* Exercise details *
Among the records below, find the line that has "Proof. intros H1"; from there, give the lines again exactly, and stop after the line that has "assert (ring_wf (rg s) → 0 ≤ n) as Hn.".
··· Available records ···
(* ===== verification/Termination.v ===== *)
(** * Input handling ends

    A peer can put any bytes in a datagram.  Whatever they are, and whatever
    state they find, handling them comes to an end: the recursion of FEC
    reconstruction through delivery, the parse loop over coalesced frames,
    and the acknowledgement and resend loops. *)
From S2P Require Import Prelude Errors Frame Float64 Pacer Options Ring Retransmit StreamRecv RecvLemmas StreamSend Estimator SendBatch Connection ConnLemmas.

(** ** Delivery *)

(** the buffered parities, and whether the end of the stream is known *)
Definition parities (s : rside) : gmap Z fecPendingParity * gmap Z fecPendingParity * bool := (s.(fecPending), s.(fecPendingRow), s.(finRecvd)).
Definition n_parities (s : rside) : nat := size s.(fecPending) + size s.(fecPendingRow).
(** a [Read] has nothing to return *)
Definition idle (s : rside) : Prop := s.(rg).(readLen) = 0 ∧ s.(readErr) = None.

(** the ring stays well formed, and nothing a waiting [Read] looks at changes
    without a broadcast *)
Definition stirs (s s' : rside) : Prop := ring_wf s.(rg) →
  ring_wf s'.(rg) ∧ (s.(readCond) ≤ s'.(readCond))%nat ∧
  (s'.(readCond) = s.(readCond) → idle s → idle s' ∧ s'.(readDeadline) = s.(readDeadline)).
#[export] Instance stirs_preorder : PreOrder stirs.
Proof.
  split; [done|]. intros s1 s2 s3 H12 H23 Hw. destruct (H12 Hw) as (W2 & L2 & K2). destruct (H23 W2) as (W3 & L3 & K3).
  split_and!; [done|lia|]. intros Hc Hi. destruct K2 as [I2 D2]; [lia|done|]. destruct K3 as [I3 D3]; [lia|done|]. split; [done|congruence].
Qed.
(** with a broadcast, anything *)
Lemma stirs_wake s s' : (ring_wf s.(rg) → ring_wf s'.(rg) ∧ (s.(readCond) ≤ s'.(readCond))%nat) → stirs s (wakeReaders s').
Proof. intros H Hw. destruct (H Hw). split_and!; [done|cbn; lia|cbn; lia]. Qed.
Lemma stirs_more s s' : stirs s s' → stirs s (wakeReaders s').
Proof. intros H. apply stirs_wake. intros Hw. by destruct (H Hw) as (? & ? & _). Qed.

(** none of the business of buffers, grants and loss detection *)
Definition aside (s : rside) := (parities s, (s.(rg), s.(readErr), s.(readDeadline), s.(readCond))).

Section deliver.
Context (E : renv).
Implicit Types s : rside.

Lemma aside_grant s d : aside (grantLocked s d) = aside s.
Proof. unfold grantLocked. by case_bool_decide. Qed.
Lemma aside_put s b : aside (reorderPutLocked E s b) = aside s.
Proof. unfold reorderPutLocked. by case_bool_decide. Qed.
Lemma aside_get s n : aside (reorderGetLocked E s n).1 = aside s.
Proof. unfold reorderGetLocked. case_bool_decide; [by destruct (reverse (reorderPool s))|done]. Qed.
Lemma aside_foldAcc s accs base idx data : aside (fecFoldAccLocked E s accs base idx data).1 = aside s.
Proof.
  unfold fecFoldAccLocked. destruct (accs !! base); [by destruct (_ || _)|].
  pose proof (aside_get s (dataCap (cfg E))) as Hg. by destruct (reorderGetLocked E s (dataCap (cfg E))).
Qed.
Lemma aside_sweepLoop order s accs last : aside (fecSweepLoop E s accs last order).1 = aside s.
Proof.
  revert s accs. induction order as [|[b a] order IH]; intros s accs; cbn [fecSweepLoop]; [done|].
  case_bool_decide; [|apply IH]. by rewrite IH, aside_put.
Qed.
Lemma aside_sweep s : aside (fecSweepLocked E s) = aside s.
Proof.
  unfold fecSweepLocked.
  assert (∀ s accs last order (k : rside → gmap Z fecAccum → rside), (∀ s a, aside (k s a) = aside s) →
    aside (let '(s', a) := fecSweepLoop E s accs last order in k s' a) = aside s) as Hk.
  { intros s0 accs last order k Hk. pose proof (aside_sweepLoop order s0 accs last) as Hp.
    destruct (fecSweepLoop E s0 accs last order). by rewrite Hk. }
  set (s1 := if bool_decide (_ < Z.of_nat (size (fecAcc s))) then _ else s).
  assert (aside s1 = aside s) as Hs1.
  { unfold s1. case_bool_decide; [|done]. by apply (Hk _ _ _ _ (λ s' a, s' <| fecAcc := a |>)). }
  case_bool_decide; [|done]. rewrite <- Hs1. by apply (Hk _ _ _ _ (λ s' a, s' <| fecAccRow := a |>)).
Qed.
Lemma aside_foldRecv s seq data : aside (fecFoldRecvLocked E s seq data) = aside s.
Proof.
  unfold fecFoldRecvLocked. case_bool_decide; [done|]. destruct (fecGroupOf E seq) as [base idx].
  pose proof (aside_foldAcc s (fecAcc s) base idx data) as H1.
  destruct (fecFoldAccLocked E s (fecAcc s) base idx data) as [s1 a1]. cbn in H1.
  destruct (fec2D (cfg E)); [|by rewrite aside_sweep]. destruct (fecRowOf E seq) as [rb ri].
  match goal with |- context [fecFoldAccLocked E ?s ?a rb ri data] =>
    pose proof (aside_foldAcc s a rb ri data) as H2; destruct (fecFoldAccLocked E s a rb ri data) as [s2 a2] end.
  cbn in H2. rewrite aside_sweep. change (aside s2 = aside s). by rewrite H2.
Qed.
Lemma aside_fire s : aside (fireNackLocked s) = aside s.
Proof. unfold fireNackLocked. by case_bool_decide. Qed.
Lemma aside_fast s : aside (maybeFastRetransmitLocked E s) = aside s.
Proof.
  unfold maybeFastRetransmitLocked, time_Now, read_grace. cbn [fst snd].
  destruct (negb _); [done|]. destruct (_ || _); [done|]. by rewrite aside_fire.
Qed.
Lemma aside_tail s now : aside (maybeTailNack E s now) = aside s.
Proof.
  unfold maybeTailNack, read_grace. destruct (_ || _); [done|]. destruct (_ || _); [done|]. cbn [fst snd].
  destruct (_ || _); [done|]. by rewrite aside_fire.
Qed.

(** ** The recursion ends *)

(** no more parities than before, no word of the end but from a FIN, and
    nothing behind the back of a waiting [Read] *)
Definition settles (fin : bool) s s' : Prop :=
  (n_parities s' ≤ n_parities s)%nat ∧ stirs s s' ∧ (fin = false → s'.(finRecvd) = s.(finRecvd)).
Lemma settles_trans fin s1 s2 s3 : settles fin s1 s2 → settles fin s2 s3 → settles fin s1 s3.
Proof. intros (H1 & H2 & H3) (H4 & H5 & H6). split_and!; [lia|by etrans|]. intros Hf. by rewrite H6, H3. Qed.
Lemma settles_any fin s s' : settles false s s' → settles fin s s'.
Proof. intros (H1 & H2 & H3). split_and!; [done|done|]. intros _. by apply H3. Qed.
Lemma settles_aside fin s s' : aside s' = aside s → settles fin s s'.
Proof.
  intros [= H1 H2 H3 H4 H5 H6 H7]. split_and!; [unfold n_parities; rewrite H1, H2; lia| |done].
  intros Hw. unfold idle. rewrite H4, H5, H7. done.
Qed.
Lemma settles_put fin s s' b : settles fin s s' → settles fin s (reorderPutLocked E s' b).
Proof. intros H. eapply settles_trans; [exact H|]. apply settles_aside, aside_put. Qed.
Lemma settles_eof fin s s' : settles fin s s' → settles fin s (maybeEOFLocked s').
Proof.
  intros (H1 & H2 & H3). unfold maybeEOFLocked. destruct (_ && _); [|done]. split_and!; [done| |done].
  apply stirs_wake. intros Hw. by destruct (H2 Hw) as (? & ? & _).
Qed.

(** making room: what is in the ring stays *)
Definition books (s : rside) := (parities s, s.(readCond)).
Lemma aside_parities s s' : aside s' = aside s → parities s' = parities s.
Proof. by intros [=]; unfold parities; congruence. Qed.
Lemma books_grow s n : books (growLocked E s n).1 = books s.
Proof.
  unfold growLocked. destruct (_ || _); [done|]. cbn [fst]. unfold books. rewrite (aside_parities _ _ (aside_grant _ _)).
  f_equal. unfold grantLocked. by case_test.
Qed.
Lemma parities_maybeGrow s : parities (maybeGrowLocked E s) = parities s.
Proof.
  unfold maybeGrowLocked. case_bool_decide; [done|]. unfold time_Now, read_RTO. cbn [fst snd].
  destruct (bool_decide (time_Sub _ _ < rampWindow)); destruct (_ && _); try done; by rewrite (aside_parities _ _ (aside_grant _ _)).
Qed.
Lemma settles_stirs fin s s' : parities s' = parities s → stirs s s' → settles fin s s'.
Proof. intros [= H1 H2 H3] H. split_and!; [unfold n_parities; rewrite H1, H2; lia|done|done]. Qed.
Lemma empty_contents r r' : ring_wf r → ring_wf r' → contents r' = contents r → r.(readLen) = 0 → r'.(readLen) = 0.
Proof. intros H1 H2 Hc Hz. by rewrite <- (Zlen_contents r' H2), Hc, (Zlen_contents r H1). Qed.
Lemma settles_maybeGrow fin s : settles fin s (maybeGrowLocked E s).
Proof.
  apply settles_stirs; [apply parities_maybeGrow|]. intros Hw.
  destruct (maybeGrowLocked_spec E s Hw) as (r & cs & tk & lg & -> & W & C & _). split_and!; [done|done|]. intros _ [H1 H2].
  split; [|done]. split; [|done]. exact (empty_contents (rg s) r Hw W C H1).
Qed.
Lemma settles_room fin s n s1 ok : (if ringFitsLocked s.(rg) n then (s, true) else growLocked E s n) = (s1, ok) →
  settles fin s s1 ∧ books s1 = books s ∧ (ring_wf s.(rg) → ok = true → ring_wf s1.(rg) ∧ ringFitsLocked s1.(rg) n = true).
Proof.
  destruct (ringFitsLocked (rg s) n) eqn:Hfit; [intros [= <- <-]; split; [by apply settles_aside|done]|]. intros Hg.
  assert (ring_wf (rg s) → 0 ≤ n) as Hn.
  { intros Hw. unfold ringFitsLocked in Hfit. apply bool_decide_eq_false in Hfit. pose proof (rw_len _ Hw). unfold ringCap in *. lia. }
  pose proof (books_grow s n) as Hp. rewrite Hg in Hp. cbn [fst] in Hp. split_and!; [|done|].
  - apply settles_stirs; [exact (f_equal fst Hp)|]. intros Hw. destruct (growLocked_spec E s n s1 ok Hw (Hn Hw) Hg) as (r & cs & -> & W & C & L & _).
    split_and!; [done|done|]. intros _ [H1 H2]. split; [|done]. split; [|done]. exact (eq_trans L H1).
  - intros Hw Hok. destruct (growLocked_spec E s n s1 ok Hw (Hn Hw) Hg) as (r & cs & -> & W & _ & _ & _ & _ & F). by split; [|apply F].
Qed.

(** before the broadcast that follows, only the count of broadcasts counts *)
Lemma settles_from fin s s1 s2 : (ring_wf s.(rg) → ring_wf s1.(rg)) → books s1 = books s → settles fin s1 s2 → settles fin s (wakeReaders s2).
Proof.
  intros Hr [= B1 B2 B3 B4] (H1 & H2 & H3). split_and!; [unfold n_parities in *; cbn; rewrite <- B1, <- B2; exact H1| |].
  - apply stirs_wake. intros Hw. destruct (H2 (Hr Hw)) as (W & L & _). split; [done|lia].
  - intros Hf. cbn. rewrite <- B3. by apply H3.
Qed.
Lemma aside_books s s' : aside s' = aside s → books s' = books s ∧ s'.(rg) = s.(rg).
Proof. intros [=]. unfold books, parities. split; congruence. Qed.
Lemma fold_aside s seq data : aside (if bool_decide (0 < fecGroup (cfg E)) then fecFoldRecvLocked E s seq data else s) = aside s.
Proof. case_bool_decide; [|done]. apply aside_foldRecv. Qed.
(** a frame that fits keeps the ring well formed *)
Lemma ringWrite_wf r data n : ring_wf r → Zlen data ≤ Z.max 0 n → ringFitsLocked r n = true → ring_wf (ringWrite r data).
Proof.
  intros Hw Hl Hf. apply ringWrite_spec; [done|]. unfold ringFitsLocked in *. apply bool_decide_eq_true in Hf. apply bool_decide_eq_true.
  pose proof (rw_len _ Hw). unfold ringCap in *. lia.
Qed.
Lemma Zlen_bytes_max b : Zlen (bytes b) ≤ Z.max 0 b.(b_len).
Proof. unfold bytes, slice, Zlen. rewrite length_take. lia. Qed.

Lemma settles_drainLoop fuel s fin : settles fin s (drainReorderLoop E fuel s).
Proof.
  revert s. induction fuel as [|fuel IH]; intros s; cbn [drainReorderLoop]; [by apply settles_aside|].
  destruct (reorder s !! readSeq s) as [data|]; [|by apply settles_aside].
  destruct (if ringFitsLocked (rg s) _ then _ else _) as [s1 ok] eqn:Hroom.
  destruct (settles_room fin s (b_len data) s1 ok Hroom) as (Hr & Hb & Hfit). destruct ok; cbn [negb]; [|exact Hr].
  eapply settles_trans; [|apply IH].
  match goal with |- settles _ _ (wakeReaders (reorderPutLocked E (if _ then fecFoldRecvLocked E ?x _ _ else _) _ <| readSeq := _ |>)) => set (s2 := x) end.
  destruct (aside_books _ _ (fold_aside s2 (readSeq s2) (bytes data))) as [F1 F2].
  set (s3 := if bool_decide _ then _ else s2) in *. clearbody s3. destruct (aside_books _ _ (aside_put s3 data)) as [P1 P2].
  apply (settles_from fin s (reorderPutLocked E s3 data <| readSeq := u32 (readSeq (reorderPutLocked E s3 data) + 1) |>)); [| |by apply settles_aside].
  - intros Hw. cbn. rewrite P2, F2. destruct (Hfit Hw eq_refl) as [W1 W2]. eapply ringWrite_wf; [done|apply Zlen_bytes_max|done].
  - change (books (reorderPutLocked E s3 data) = books s). rewrite P1, F1. exact Hb.
Qed.

Section rec.
Context (rec : rside → Z → list Z → bool → option (rside * bool)) (n : nat).
Context (Hrec : ∀ s seq p fin, (n_parities s < n)%nat → ∃ s' ok, rec s seq p fin = Some (s', ok) ∧ settles fin s s').

Lemma tryReconstruct_ends s row base count xorLen xorData : (n_parities s < n)%nat →
  ∃ s' o, tryReconstruct E rec s row base count xorLen xorData = Some (s', o) ∧ settles false s s' ∧ (o = fecPendingMembers → s' = s).
Proof using Hrec.
  intros Hn. assert (settles false s s) as Hs by (by apply settles_aside). unfold tryReconstruct. set (stride := if row then 1 else _). set (accs := if row then _ else _).
  case_bool_decide; [by eauto 10|].
  destruct (match accs !! base with Some acc => _ | None => _ end); [by eauto 10|].
  destruct (scanMembers _ _ _ _ _ _) as [o|missing]; [by eauto 10|]. case_bool_decide; [by eauto 10|].
  pose proof (aside_get s (Zlen xorData)) as Hg. destruct (reorderGetLocked E s (Zlen xorData)) as [s1 buf]. cbn [fst] in Hg.
  destruct (match accs !! base with Some acc => _ | None => (buf_copy buf xorData, u32 xorLen) end) as [buf1 len1].
  apply (settles_aside false) in Hg as Hs1.
  destruct (xorMembers _ _ _ _ _ _ _ _) as [[buf2 len2]|].
  2:{ eexists _, _. split; [done|]. split; [by apply settles_put|done]. }
  destruct (_ || _).
  { eexists _, _. split; [done|]. split; [by apply settles_put|done]. }
  destruct (Hrec s1 (u32 (base + missing * stride)) (slice (b_full buf2) 0 len2) false) as (s2 & ok & -> & H2); [destruct Hs1; lia|].
  cbn [mbind option_bind]. eexists _, _. split; [done|]. split; [|done]. apply settles_put. by eapply settles_trans.
Qed.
···
* Solution to this problem *
Proof. intros H1 H2 Hc Hz. by rewrite <- (Zlen_contents r' H2), Hc, (Zlen_contents r H1). Qed.
Lemma settles_maybeGrow fin s : settles fin s (maybeGrowLocked E s).
Proof.
  apply settles_stirs; [apply parities_maybeGrow|]. intros Hw.
  destruct (maybeGrowLocked_spec E s Hw) as (r & cs & tk & lg & -> & W & C & _). split_and!; [done|done|]. intros _ [H1 H2].
  split; [|done]. split; [|done]. exact (empty_contents (rg s) r Hw W C H1).
Qed.
Lemma settles_room fin s n s1 ok : (if ringFitsLocked s.(rg) n then (s, true) else growLocked E s n) = (s1, ok) →
  settles fin s s1 ∧ books s1 = books s ∧ (ring_wf s.(rg) → ok = true → ring_wf s1.(rg) ∧ ringFitsLocked s1.(rg) n = true).
Proof.
  destruct (ringFitsLocked (rg s) n) eqn:Hfit; [intros [= <- <-]; split; [by apply settles_aside|done]|]. intros Hg.
  assert (ring_wf (rg s) → 0 ≤ n) as Hn.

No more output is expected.